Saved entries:
**********

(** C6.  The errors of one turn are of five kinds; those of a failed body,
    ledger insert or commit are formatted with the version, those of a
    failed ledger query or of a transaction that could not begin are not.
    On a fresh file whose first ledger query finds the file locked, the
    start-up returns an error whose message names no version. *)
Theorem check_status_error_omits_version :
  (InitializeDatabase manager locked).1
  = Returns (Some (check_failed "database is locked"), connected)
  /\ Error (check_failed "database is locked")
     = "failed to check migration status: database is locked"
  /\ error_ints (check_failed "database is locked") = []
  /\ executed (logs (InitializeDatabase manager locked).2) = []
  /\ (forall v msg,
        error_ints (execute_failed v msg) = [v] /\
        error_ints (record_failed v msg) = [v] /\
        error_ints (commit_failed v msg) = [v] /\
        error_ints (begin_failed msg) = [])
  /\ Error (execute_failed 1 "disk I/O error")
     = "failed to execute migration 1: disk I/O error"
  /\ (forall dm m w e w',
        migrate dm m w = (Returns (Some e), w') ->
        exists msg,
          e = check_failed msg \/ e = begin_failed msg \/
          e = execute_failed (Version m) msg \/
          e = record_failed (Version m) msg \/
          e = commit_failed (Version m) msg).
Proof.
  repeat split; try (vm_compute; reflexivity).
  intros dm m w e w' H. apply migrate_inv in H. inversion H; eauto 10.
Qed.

**********

**WHAT IS NEEDED**
The expected result is an exact transcription of the lines from the one containing "to check migration" through the end of the records above; please include both ends.

**TASK RESPONSE**
     = "failed to check migration status: database is locked"
  /\ error_ints (check_failed "database is locked") = []
  /\ executed (logs (InitializeDatabase manager locked).2) = []
  /\ (forall v msg,
        error_ints (execute_failed v msg) = [v] /\
        error_ints (record_failed v msg) = [v] /\
        error_ints (commit_failed v msg) = [v] /\
        error_ints (begin_failed msg) = [])
  /\ Error (execute_failed 1 "disk I/O error")
     = "failed to execute migration 1: disk I/O error"
  /\ (forall dm m w e w',
        migrate dm m w = (Returns (Some e), w') ->
        exists msg,
          e = check_failed msg \/ e = begin_failed msg \/
          e = execute_failed (Version m) msg \/
          e = record_failed (Version m) msg \/
          e = commit_failed (Version m) msg).
Proof.
  repeat split; try (vm_compute; reflexivity).
  intros dm m w e w' H. apply migrate_inv in H. inversion H; eauto 10.
Qed.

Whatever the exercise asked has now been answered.